The most simple test would have shown the true condition at this time, but Dr. Shininger failed to apply such test. All of the doctors testifying upon the trial in his case, including the two defendants, stated that if the tendon was severed the most simple test would have disclosed it, and that the test should have been applied, regardless of what doctor was treating the case; the same degree of care in this respect being required of all doctors, regardless of locality. The test is stated to be to require the patient to extend and hold the injured leg horizontally, sitting on a table or chair, and if she could raise the leg to an angle of 90~, and hold it without assistance, it would plainly show that the tendon was not severed from the patella; on the other hand, if she could not so straighten out the leg, and hold it, it would indicate that the tendon or ligament of the patella was severed. It is likewise admitted by the doctors including defendants, that if any physician failed to apply these tests it would be negligence on his part; that the exercise of the slightest diligence on the part of physicians, regardless of vicinity or locality, would have disclosed the nature and extent of the injury.
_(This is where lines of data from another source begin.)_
(* ===== verification/Sha256.v ===== *)
(** * Sha256: the digest of [crypto/sha256]

    FIPS 180-4 SHA-256 on byte strings, used for schema fingerprints and for
    content addresses.  Words are [Z] below [2^32]. *)

From S2P Require Import Prelude Bytes.

#[local] Open Scope Z_scope.
#[local] Open Scope list_scope.

(** The constants are fractional parts of roots of the first primes: the cube
    roots of 64 of them for the rounds, the square roots of eight for the
    initial state, 32 bits each. *)
Definition is_prime (n : nat) : bool :=
  forallb (fun d => negb (Nat.eqb (n mod d) 0)) (seq 2 (n - 2)).

Definition primes (n : nat) : list Z := Z.of_nat <$> take n (List.filter is_prime (seq 2 400)).

(** The largest [r < 2^k + acc] with [r^3 <= x], found from the top bit down. *)
Fixpoint cbrt_bits (k : nat) (x acc : Z) : Z :=
  match k with
  | O => acc
  | S k =>
    let t := acc + 2 ^ Z.of_nat k in
    cbrt_bits k x (if t * t * t <=? x then t else acc)
  end.

Definition sha_k : list Z :=
  Eval vm_compute in ((fun p => u32 (cbrt_bits 36 (p * 2 ^ 96) 0)) <$> primes 64).

Definition sha_init : list Z :=
  Eval vm_compute in ((fun p => u32 (Z.sqrt (p * 2 ^ 64))) <$> primes 8).

Definition rotr (n x : Z) : Z := Z.lor (Z.shiftr x n) (u32 (Z.shiftl x (32 - n))).
Definition not32 (x : Z) : Z := u32_max - x.

Definition big_sigma0 x := Z.lxor (Z.lxor (rotr 2 x) (rotr 13 x)) (rotr 22 x).
Definition big_sigma1 x := Z.lxor (Z.lxor (rotr 6 x) (rotr 11 x)) (rotr 25 x).
Definition small_sigma0 x := Z.lxor (Z.lxor (rotr 7 x) (rotr 18 x)) (Z.shiftr x 3).
Definition small_sigma1 x := Z.lxor (Z.lxor (rotr 17 x) (rotr 19 x)) (Z.shiftr x 10).
Definition sha_ch x y z := Z.lxor (Z.land x y) (Z.land (not32 x) z).
Definition sha_maj x y z := Z.lxor (Z.lxor (Z.land x y) (Z.land x z)) (Z.land y z).

(** The message schedule, newest word first: [n] more words. *)
Fixpoint sha_extend (n : nat) (ws : list Z) : list Z :=
  match n with
  | O => ws
  | S k =>
    let g i := nth i ws 0 in
    sha_extend k (u32 (small_sigma1 (g 1%nat) + g 6%nat + small_sigma0 (g 14%nat) + g 15%nat) :: ws)
  end.

Fixpoint words_of (n : nat) (b : bytes) : list Z :=
  match n with O => [] | S k => be_decode (take 4 b) :: words_of k (drop 4 b) end.

Definition sha_round (st : list Z) (kw : Z * Z) : list Z :=
  match st with
  | [a; b; c; d; e; f; g; h] =>
    let t1 := h + big_sigma1 e + sha_ch e f g + fst kw + snd kw in
    let t2 := big_sigma0 a + sha_maj a b c in
    [u32 (t1 + t2); a; b; c; u32 (d + t1); e; f; g]
  | _ => st
  end.

Definition sha_block (st : list Z) (block : bytes) : list Z :=
  let ws := reverse (sha_extend 48 (reverse (words_of 16 block))) in
  zip_with (fun x y => u32 (x + y)) st (foldl sha_round st (zip sha_k ws)).

Fixpoint sha_blocks (n : nat) (st : list Z) (b : bytes) : list Z :=
  match n with O => st | S k => sha_blocks k (sha_block st (take 64 b)) (drop 64 b) end.

Definition sha_pad (m : bytes) : bytes :=
  let l := length m in
  m ++ [x80] ++ replicate (Z.to_nat ((55 - Z.of_nat l) mod 64)) x00 ++ be_encode 8 (8 * Z.of_nat l).

(** [sha256.Sum256]. *)
Definition sha256 (m : bytes) : bytes :=
  let p := sha_pad m in
  concat (be_encode 4 <$> sha_blocks (length p / 64) sha_init p).

(** The standard's test vectors. *)
Example sha256_abc :
  be_decode (sha256 (go "abc")) = 0xba7816bf8f01cfea414140de5dae2223b00361a396177a9cb410ff61f20015ad.
Proof. vm_compute. reflexivity. Qed.

Example sha256_two_blocks :
  be_decode (sha256 (go "abcdbcdecdefdefgefghfghighijhijkijkljklmklmnlmnomnopnopq")) =
  0x248d6a61d20638b8e5c026930c3e6039a33ce45964ff2167f6ecedd419db06c1.
Proof. vm_compute. reflexivity. Qed.

Lemma sha_round_length st kw : length st = 8%nat -> length (sha_round st kw) = 8%nat.
Proof. unfold sha_round. do 8 (destruct st as [|? st]; [done|]). by destruct st. Qed.

Lemma sha_extend_length n : forall ws, length (sha_extend n ws) = (n + length ws)%nat.
Proof. induction n as [|n IH]; intros ws; [done|]. cbn [sha_extend]. rewrite IH. cbn. lia. Qed.

Lemma sha_rounds_length l : forall st, length st = 8%nat -> length (foldl sha_round st l) = 8%nat.
Proof. induction l as [|kw l IH]; intros st Hst; [done|]. cbn. by apply IH, sha_round_length. Qed.

Lemma sha_block_length st b : length st = 8%nat -> length (sha_block st b) = 8%nat.
Proof. intros H. unfold sha_block. rewrite length_zip_with, sha_rounds_length; lia. Qed.

Lemma sha_blocks_length n : forall st b, length st = 8%nat -> length (sha_blocks n st b) = 8%nat.
Proof. induction n as [|n IH]; intros st b H; [done|]. cbn. by apply IH, sha_block_length. Qed.

(** A digest has 32 bytes. *)
Lemma sha256_length m : length (sha256 m) = 32%nat.
Proof.
  unfold sha256. set (l := sha_blocks _ _ _).
  assert (length l = 8%nat) as HL by (by apply sha_blocks_length).
  clearbody l. do 8 (destruct l as [|? l]; [done|]). destruct l; [|done].
  cbn [fmap list_fmap concat]. rewrite !length_app, !length_be_encode. done.
Qed.
(* ===== verification/SdsSchema.v ===== *)
(** * SdsSchema: message descriptors and schema evolution

    [pkg/sds/record/compatibility.go]: which changes of a protobuf message are
    compatible evolutions.  A [protoreflect.MessageDescriptor] is the record of
    what its accessors return; message types refer to each other by full name,
    and [Files] is the set of descriptors a [FileDescriptorSet] resolves to, so
    recursive types are ordinary data. *)

From S2P Require Import Prelude Bytes.

#[local] Open Scope Z_scope.
#[local] Open Scope list_scope.

(** [protoreflect.Kind] and [protoreflect.Cardinality]. *)
Inductive Kind : Type :=
| BoolKind | EnumKind | Int32Kind | Sint32Kind | Uint32Kind | Int64Kind | Sint64Kind
| Uint64Kind | Sfixed32Kind | Fixed32Kind | FloatKind | Sfixed64Kind | Fixed64Kind
| DoubleKind | StringKind | BytesKind | MessageKind | GroupKind.

Inductive Cardinality : Type := Optional | Required | Repeated.

#[export] Instance Kind_eq_dec : EqDecision Kind.
Proof. solve_decision. Defined.
#[export] Instance Cardinality_eq_dec : EqDecision Cardinality.
Proof. solve_decision. Defined.

(** Key and value of a map field. *)
Record MapEntry : Type := mkMapEntry {
  me_Key : Kind;
  me_Value : Kind;
  me_Message : bytes;
  me_Enum : bytes;
}.

Record FieldDescriptor : Type := mkField {
  fd_Number : Z;
  fd_Kind : Kind;
  fd_Cardinality : Cardinality;
  fd_IsList : bool;
  fd_Map : option MapEntry;
  fd_Oneof : option (bytes * bool);
  fd_Message : bytes;
  fd_Enum : bytes;
}.

Record MessageDescriptor : Type := mkMessage {
  md_FullName : bytes;
  md_Fields : list FieldDescriptor;
  md_ReservedRanges : list (Z * Z);
}.

Abbreviation Files := (gmap bytes MessageDescriptor).
Lemma Export_ok r : registry_ok r -> exported_ok (Registry_Export r).
Proof.
  intros HR. split; [|split].
  - unfold Registry_Export. rewrite merge_sort_Permutation, <- list_fmap_compose.
    rewrite (list_fmap_ext _ fst); [apply NoDup_fst_map_to_list|].
    intros i [id e] Hi. apply list_elem_of_lookup_2, elem_of_map_to_list in Hi.
    by destruct (ro_entries r HR _ _ Hi).
  - unfold Registry_Export. rewrite merge_sort_Permutation, <- list_fmap_compose.
    apply NoDup_fmap_2_strong; [|apply NoDup_map_to_list].
    intros [id1 e1] [id2 e2] H1 H2 E. cbn in E. apply elem_of_map_to_list in H1, H2.
    assert (rg_byName r !! td_Name (te_def e1) = Some id1) by (apply (ro_names r HR); eauto).
    assert (rg_byName r !! td_Name (te_def e2) = Some id2) by (apply (ro_names r HR); eauto).
    assert (id1 = id2) by congruence. subst. congruence.
  - intros d (id & e & He & ->)%elem_of_Export. destruct (ro_entries r HR _ _ He) as [_ -> ? ?]. done.
Qed.

Lemma import_caches_none defs : import_caches defs [] no_caches.
Proof. split; cbn; [intros k [? Hk]|intros k fs Hk]; by rewrite lookup_empty in Hk. Qed.

Lemma imported_none : imported [] NewRegistry.
Proof. intros id d. cbn. rewrite lookup_empty, elem_of_nil. naive_solver. Qed.
(* ===== verification/SdsStream.v ===== *)
(** * SdsStream: writing and decoding the records of a stream

    [pkg/sds/record/writer.go] and [decoder.go]: the writer announces the header
    and the type definitions in-band before the records that need them, the
    decoder maintains its registry from them.  The transport below the writer is
    the interface [Appender]; the protobuf encoding of the framework messages
    is the class [StreamLib]. *)

From S2P Require Import Prelude Bytes Sha256 SdsFrame SdsSchema SdsRegistry.

#[local] Open Scope Z_scope.
#[local] Open Scope list_scope.

(** ** Framework messages *)

(** [OpRecord_Op] is an open enum. *)
Definition OpRecord_CREATE : Z := 0.
Definition OpRecord_UPDATE : Z := 1.
Definition OpRecord_DELETE : Z := 2.

Record OpRecord : Type := mkOpRecord {
  or_Op : Z;
  or_TypeId : Z;
  or_TxId : Z;
  or_Key : bytes;
  or_Value : bytes;
}.

Record TxCommit : Type := mkTxCommit {
  tc_TxId : Z;
  tc_CommitTime : option Z;
}.

Record SnapshotPointer : Type := mkSnapshotPointer {
  sp_Position : Z;
  sp_Format : bytes;
  sp_Location : bytes;
  sp_RegistryFingerprint : bytes;
  sp_Name : bytes;
  sp_CreatedAt : option Z;
  sp_RestoredFrom : bytes;
  sp_ClonedFrom : bytes;
}.

Record StreamHeader : Type := mkStreamHeader {
  sh_FormatVersion : Z;
  sh_CreatorVersion : bytes;
  sh_CreatedAt : option Z;
}.

Definition StreamFormatVersion : Z := 1.
Definition DefaultCreatorVersion : bytes := go "in-cluster-storage/1.0".

(** ** The protobuf encoding *)

(** [proto.Marshal] and [proto.Unmarshal] of one message type. *)
Class Wire (A : Type) : Type := {
  wire_marshal : A -> option bytes;
  wire_unmarshal : bytes -> option A;
}.

Class WireLaw (A : Type) `{Wire A} : Prop :=
  wire_roundtrip : forall a b, wire_marshal a = Some b -> wire_unmarshal b = Some a.

(** A message seen through reflection: its type, its populated fields and its
    unknown fields. *)
Record Message (V : Type) : Type := mkMsg {
  msg_type : MessageType;
  msg_fields : gmap Z V;
  msg_unknown : bytes;
}.
Arguments mkMsg {V}.
Arguments msg_type {V}.
Arguments msg_fields {V}.
Arguments msg_unknown {V}.

(** [MessageType.New]. *)
Definition msg_New {V} (t : MessageType) : Message V := mkMsg t ∅ [].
Regarding the arrangements made between Dr. Huckleberry and Dr. Shininger, before Dr. Huckleberry left for Chicago on his vacation, Dr. Huckleberry testified as follows:

"I arranged he (Dr. Shininger) should spend a part of his day in my office and take care of the work that came in there, because there was nobody else to take care of local work. ***

"I don't think there was any definite understanding; he was to divide his time between his own office and my own. ***

"He (Dr. Shininger) was to take care of the work, the mill patients for me, and divide the work at his own discretion. ***"

For this work Dr. Shininger was paid $5 per day. Defendant Dr. Shininger testified that the understanding existing between them was as follows:

"A. Dr. Huckleberry told me he was going on a vacation, and that he would like to have someone take care of his patients, and so I agreed that I would spend a part of each day in his office caring for patients that might come in there.

"Q. And was there any arrangement as to compensation? A. Yes, we talked it over and I told him that I would rather have a regular stipend than to collect money from each patient, because I felt that there would be less chance for disagreement that way, and if there was a regular stipend, everybody would be satisfied.

"Q. Did you agree on a definite stipend? A. Yes we did, we agreed at five dollars a day."

After the stitches were removed plaintiff continued to walk about on crutches. There was no improvement in her condition. She could not extend her left leg without assistance. She suffered much pain in her left knee and never was able to go without crutches or other assistance, nor extend her left leg without assistance, until long after Dr. McClure had operated, as the testimony indicated.

Prior to August 25, 1933, plaintiff was in good health, was able to perform her household duties, and had free, full use of her left leg, but on two occasions prior to that time, the last being some six or seven years prior, the plaintiff had suffered some cartilage trouble in her left knee, which she described by saying that the knee "just gives way on me swells up." She stated that at that time she was laid up about two or three weeks, and was treated for this condition by Dr. Babb of Tillamook, a chiropractor; that she had once suffered the same trouble prior to that time when she was a girl about fifteen or sixteen, and that about October 13, 1933, while plaintiff, with the assistance of two of her lady friends, was returning to her home from a show in Tillamook, she suffered a recurrence of the old cartilage trouble in her left leg. Dr. McClure, who afterwards operated on her knee, testified quite positively that the cartilage trouble had nothing whatever to do, directly or indirectly, with plaintiff's severed tendon. After plaintiff's trouble with her knee October 13, Dr. Charlton of Tillamook was immediately called and advised hot packs to reduce the swelling. The swelling was so great that no examination could be made. Dr. Charlton advised that upon the reduction of the swelling plaintiff should have X-rays taken. He had no reason to suspect anything wrong with the knee, other than the cartilage trouble. There was nothing in the history of the case, as given to him, to make him suspect that the defendants had failed to properly treat plaintiff's knee. About November 7, 1933, the swelling being sufficiently reduced, Dr. Charlton took X-rays of plaintiff's knee, and they showed what appeared to be some bony fragments below the patella. The X-rays did not show a severed tendon. What appeared to be bony fragments, Dr. Charlton suggested might...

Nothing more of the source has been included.